**Work instructions**
Every line below from the one containing "change (load8 (stored l regs" through the one containing "intros Hl Hn" must be transcribed exactly. Omit all lines outside that stretch.

[Collected data entries]
****

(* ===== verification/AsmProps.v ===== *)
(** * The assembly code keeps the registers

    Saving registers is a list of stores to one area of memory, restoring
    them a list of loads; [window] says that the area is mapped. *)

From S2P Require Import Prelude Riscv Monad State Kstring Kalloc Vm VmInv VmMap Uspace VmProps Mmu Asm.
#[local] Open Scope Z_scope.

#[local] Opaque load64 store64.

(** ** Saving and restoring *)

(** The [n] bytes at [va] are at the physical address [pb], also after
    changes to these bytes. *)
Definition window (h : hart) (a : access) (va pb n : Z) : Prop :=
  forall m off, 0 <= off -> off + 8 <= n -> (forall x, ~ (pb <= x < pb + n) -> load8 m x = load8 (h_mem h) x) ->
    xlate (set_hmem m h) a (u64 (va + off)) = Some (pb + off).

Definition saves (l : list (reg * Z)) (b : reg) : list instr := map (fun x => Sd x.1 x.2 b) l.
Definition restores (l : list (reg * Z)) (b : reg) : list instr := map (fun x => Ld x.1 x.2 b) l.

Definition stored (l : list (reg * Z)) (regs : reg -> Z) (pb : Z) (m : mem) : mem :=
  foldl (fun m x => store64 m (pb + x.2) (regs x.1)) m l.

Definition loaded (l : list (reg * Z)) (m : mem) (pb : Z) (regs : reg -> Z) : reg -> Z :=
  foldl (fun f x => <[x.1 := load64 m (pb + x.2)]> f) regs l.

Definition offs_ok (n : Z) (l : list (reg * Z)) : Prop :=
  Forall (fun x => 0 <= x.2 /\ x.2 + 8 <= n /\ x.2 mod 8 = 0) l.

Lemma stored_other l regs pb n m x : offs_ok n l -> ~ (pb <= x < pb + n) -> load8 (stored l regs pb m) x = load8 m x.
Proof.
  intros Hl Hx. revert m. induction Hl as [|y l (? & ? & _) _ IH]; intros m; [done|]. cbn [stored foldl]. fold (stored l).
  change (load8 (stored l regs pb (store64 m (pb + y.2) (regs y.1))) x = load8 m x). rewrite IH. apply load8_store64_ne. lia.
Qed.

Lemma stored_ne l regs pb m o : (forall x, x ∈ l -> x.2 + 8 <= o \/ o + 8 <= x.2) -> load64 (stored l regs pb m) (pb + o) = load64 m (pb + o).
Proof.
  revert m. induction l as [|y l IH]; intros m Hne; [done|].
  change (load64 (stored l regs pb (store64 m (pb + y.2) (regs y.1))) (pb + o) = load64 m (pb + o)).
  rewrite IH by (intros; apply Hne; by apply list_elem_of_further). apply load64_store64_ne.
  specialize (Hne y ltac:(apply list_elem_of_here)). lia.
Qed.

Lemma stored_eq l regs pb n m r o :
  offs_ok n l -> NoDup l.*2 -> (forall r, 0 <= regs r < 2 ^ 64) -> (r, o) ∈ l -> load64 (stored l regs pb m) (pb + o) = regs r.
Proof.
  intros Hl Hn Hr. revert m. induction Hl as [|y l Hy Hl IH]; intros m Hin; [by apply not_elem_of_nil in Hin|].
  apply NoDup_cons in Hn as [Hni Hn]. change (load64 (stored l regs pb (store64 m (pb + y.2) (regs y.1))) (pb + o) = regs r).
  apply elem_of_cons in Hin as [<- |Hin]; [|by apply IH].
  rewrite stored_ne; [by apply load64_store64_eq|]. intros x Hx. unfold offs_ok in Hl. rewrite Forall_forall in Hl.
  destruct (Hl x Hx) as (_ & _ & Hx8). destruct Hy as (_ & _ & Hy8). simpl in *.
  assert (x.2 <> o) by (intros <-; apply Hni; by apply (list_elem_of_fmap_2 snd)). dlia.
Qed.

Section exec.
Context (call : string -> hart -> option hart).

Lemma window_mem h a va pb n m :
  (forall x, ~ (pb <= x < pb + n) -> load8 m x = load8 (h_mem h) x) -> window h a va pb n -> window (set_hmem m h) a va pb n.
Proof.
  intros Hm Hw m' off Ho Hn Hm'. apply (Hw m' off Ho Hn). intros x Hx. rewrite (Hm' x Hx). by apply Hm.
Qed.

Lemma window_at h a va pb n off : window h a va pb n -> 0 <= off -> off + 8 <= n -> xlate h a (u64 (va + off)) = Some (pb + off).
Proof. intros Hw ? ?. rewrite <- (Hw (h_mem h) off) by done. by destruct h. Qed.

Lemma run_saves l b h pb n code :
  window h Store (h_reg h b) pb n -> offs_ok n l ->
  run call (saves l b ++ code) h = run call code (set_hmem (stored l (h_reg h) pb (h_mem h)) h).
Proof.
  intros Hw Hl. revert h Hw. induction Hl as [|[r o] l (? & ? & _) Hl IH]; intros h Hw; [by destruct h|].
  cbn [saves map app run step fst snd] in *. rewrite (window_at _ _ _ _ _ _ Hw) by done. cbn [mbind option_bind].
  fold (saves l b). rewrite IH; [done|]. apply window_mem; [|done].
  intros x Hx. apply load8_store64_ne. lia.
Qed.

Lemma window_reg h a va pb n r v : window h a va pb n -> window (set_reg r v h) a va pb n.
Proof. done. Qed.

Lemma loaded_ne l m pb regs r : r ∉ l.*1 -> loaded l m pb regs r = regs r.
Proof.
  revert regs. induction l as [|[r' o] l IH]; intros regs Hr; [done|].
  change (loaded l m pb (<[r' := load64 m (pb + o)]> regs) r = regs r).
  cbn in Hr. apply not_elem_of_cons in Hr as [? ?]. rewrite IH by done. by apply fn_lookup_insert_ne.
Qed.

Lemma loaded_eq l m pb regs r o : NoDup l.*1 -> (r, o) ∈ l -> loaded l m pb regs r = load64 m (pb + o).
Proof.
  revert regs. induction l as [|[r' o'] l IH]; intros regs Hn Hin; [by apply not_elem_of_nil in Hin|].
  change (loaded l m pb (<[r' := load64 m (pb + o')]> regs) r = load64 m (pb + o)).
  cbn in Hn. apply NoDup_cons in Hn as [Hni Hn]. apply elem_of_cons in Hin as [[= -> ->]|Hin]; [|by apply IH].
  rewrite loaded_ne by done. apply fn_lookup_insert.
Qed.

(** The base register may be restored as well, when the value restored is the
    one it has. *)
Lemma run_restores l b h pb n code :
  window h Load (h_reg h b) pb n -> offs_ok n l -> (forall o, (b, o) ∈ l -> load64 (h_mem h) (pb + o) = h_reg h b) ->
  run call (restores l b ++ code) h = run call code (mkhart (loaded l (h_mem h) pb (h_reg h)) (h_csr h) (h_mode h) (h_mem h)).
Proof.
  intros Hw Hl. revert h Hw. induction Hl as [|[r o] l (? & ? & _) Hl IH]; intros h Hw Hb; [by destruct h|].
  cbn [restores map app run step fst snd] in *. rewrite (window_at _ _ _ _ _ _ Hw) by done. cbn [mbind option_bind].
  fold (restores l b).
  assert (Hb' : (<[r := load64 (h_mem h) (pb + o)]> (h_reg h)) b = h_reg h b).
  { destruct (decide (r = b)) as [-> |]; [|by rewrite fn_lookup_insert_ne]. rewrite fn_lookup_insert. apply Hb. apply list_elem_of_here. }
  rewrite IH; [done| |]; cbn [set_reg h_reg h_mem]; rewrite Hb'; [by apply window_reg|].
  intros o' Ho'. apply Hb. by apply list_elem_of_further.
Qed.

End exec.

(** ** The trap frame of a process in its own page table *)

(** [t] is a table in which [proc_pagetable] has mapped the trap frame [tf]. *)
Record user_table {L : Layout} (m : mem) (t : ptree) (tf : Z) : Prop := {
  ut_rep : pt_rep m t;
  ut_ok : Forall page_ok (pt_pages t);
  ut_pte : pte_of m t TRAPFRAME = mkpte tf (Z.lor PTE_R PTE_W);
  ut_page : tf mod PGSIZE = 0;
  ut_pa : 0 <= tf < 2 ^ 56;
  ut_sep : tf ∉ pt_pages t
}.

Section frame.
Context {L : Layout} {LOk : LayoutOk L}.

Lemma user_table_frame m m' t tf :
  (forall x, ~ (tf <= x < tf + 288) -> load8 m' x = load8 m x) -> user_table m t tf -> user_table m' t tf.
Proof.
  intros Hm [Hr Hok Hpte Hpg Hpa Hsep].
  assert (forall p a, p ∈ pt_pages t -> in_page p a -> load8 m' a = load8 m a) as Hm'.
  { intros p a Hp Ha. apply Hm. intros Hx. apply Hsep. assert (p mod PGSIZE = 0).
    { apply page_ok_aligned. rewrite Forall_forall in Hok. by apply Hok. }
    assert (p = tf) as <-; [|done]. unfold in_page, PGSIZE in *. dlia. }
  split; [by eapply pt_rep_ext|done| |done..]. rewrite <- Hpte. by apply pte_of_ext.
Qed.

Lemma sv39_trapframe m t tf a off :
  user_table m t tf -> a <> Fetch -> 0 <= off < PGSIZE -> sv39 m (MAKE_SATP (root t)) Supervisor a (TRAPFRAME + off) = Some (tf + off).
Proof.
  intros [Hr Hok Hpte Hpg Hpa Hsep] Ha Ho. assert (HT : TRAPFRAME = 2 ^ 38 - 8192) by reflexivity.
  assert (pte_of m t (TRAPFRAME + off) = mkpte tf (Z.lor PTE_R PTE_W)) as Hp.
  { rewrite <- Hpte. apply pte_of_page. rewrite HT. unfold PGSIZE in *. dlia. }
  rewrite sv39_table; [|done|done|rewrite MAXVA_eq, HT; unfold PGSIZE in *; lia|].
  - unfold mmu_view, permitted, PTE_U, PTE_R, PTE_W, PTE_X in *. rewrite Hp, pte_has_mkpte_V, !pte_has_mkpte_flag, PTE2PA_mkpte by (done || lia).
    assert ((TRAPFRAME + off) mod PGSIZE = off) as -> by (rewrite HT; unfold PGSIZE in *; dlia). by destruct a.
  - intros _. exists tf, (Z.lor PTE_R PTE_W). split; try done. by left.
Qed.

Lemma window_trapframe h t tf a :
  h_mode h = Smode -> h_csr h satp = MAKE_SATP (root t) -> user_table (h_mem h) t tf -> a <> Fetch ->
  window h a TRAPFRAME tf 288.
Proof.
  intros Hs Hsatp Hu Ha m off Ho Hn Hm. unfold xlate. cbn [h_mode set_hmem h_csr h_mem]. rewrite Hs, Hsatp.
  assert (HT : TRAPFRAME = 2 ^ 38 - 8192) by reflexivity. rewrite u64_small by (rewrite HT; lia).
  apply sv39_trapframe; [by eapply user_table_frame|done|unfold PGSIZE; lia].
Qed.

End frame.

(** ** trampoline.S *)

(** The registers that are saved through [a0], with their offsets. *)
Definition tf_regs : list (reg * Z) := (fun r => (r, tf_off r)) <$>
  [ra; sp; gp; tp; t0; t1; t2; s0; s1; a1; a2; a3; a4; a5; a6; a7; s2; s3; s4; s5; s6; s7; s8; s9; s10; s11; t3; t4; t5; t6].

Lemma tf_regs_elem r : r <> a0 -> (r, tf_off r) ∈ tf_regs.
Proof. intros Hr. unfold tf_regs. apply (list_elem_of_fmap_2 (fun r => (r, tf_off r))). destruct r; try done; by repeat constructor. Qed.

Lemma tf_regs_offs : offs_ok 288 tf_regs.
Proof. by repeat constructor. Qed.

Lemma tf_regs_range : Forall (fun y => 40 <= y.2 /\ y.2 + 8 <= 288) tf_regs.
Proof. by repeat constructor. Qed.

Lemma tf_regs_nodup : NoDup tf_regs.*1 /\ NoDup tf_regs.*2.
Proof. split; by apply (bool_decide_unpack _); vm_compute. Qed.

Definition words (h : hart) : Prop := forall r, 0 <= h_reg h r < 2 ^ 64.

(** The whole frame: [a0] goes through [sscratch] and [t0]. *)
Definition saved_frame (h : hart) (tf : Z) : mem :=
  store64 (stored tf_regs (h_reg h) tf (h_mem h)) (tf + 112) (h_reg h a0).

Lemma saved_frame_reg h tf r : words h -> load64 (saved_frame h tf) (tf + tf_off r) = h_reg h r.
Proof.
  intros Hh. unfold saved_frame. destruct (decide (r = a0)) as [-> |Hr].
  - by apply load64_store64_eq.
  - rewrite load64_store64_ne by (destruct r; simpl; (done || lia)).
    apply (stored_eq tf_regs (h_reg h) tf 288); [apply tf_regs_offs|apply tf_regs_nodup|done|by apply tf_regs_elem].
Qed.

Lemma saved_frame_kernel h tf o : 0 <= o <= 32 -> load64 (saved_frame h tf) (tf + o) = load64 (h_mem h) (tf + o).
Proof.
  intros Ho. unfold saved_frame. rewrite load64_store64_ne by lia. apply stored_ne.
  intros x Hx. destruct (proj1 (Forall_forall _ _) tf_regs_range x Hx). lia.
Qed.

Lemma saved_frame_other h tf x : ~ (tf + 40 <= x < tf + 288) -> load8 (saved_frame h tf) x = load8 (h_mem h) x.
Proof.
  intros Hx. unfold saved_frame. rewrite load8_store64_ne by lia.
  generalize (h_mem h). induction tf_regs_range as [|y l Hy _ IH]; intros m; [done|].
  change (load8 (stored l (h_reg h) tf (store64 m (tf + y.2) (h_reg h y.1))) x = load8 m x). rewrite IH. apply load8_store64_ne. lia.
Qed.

****

**Expected answer**
  change (load8 (stored l regs pb (store64 m (pb + y.2) (regs y.1))) x = load8 m x). rewrite IH. apply load8_store64_ne. lia.
Qed.

Lemma stored_ne l regs pb m o : (forall x, x ∈ l -> x.2 + 8 <= o \/ o + 8 <= x.2) -> load64 (stored l regs pb m) (pb + o) = load64 m (pb + o).
Proof.
  revert m. induction l as [|y l IH]; intros m Hne; [done|].
  change (load64 (stored l regs pb (store64 m (pb + y.2) (regs y.1))) (pb + o) = load64 m (pb + o)).
  rewrite IH by (intros; apply Hne; by apply list_elem_of_further). apply load64_store64_ne.
  specialize (Hne y ltac:(apply list_elem_of_here)). lia.
Qed.

Lemma stored_eq l regs pb n m r o :
  offs_ok n l -> NoDup l.*2 -> (forall r, 0 <= regs r < 2 ^ 64) -> (r, o) ∈ l -> load64 (stored l regs pb m) (pb + o) = regs r.
Proof.
  intros Hl Hn Hr. revert m. induction Hl as [|y l Hy Hl IH]; intros m Hin; [by apply not_elem_of_nil in Hin|].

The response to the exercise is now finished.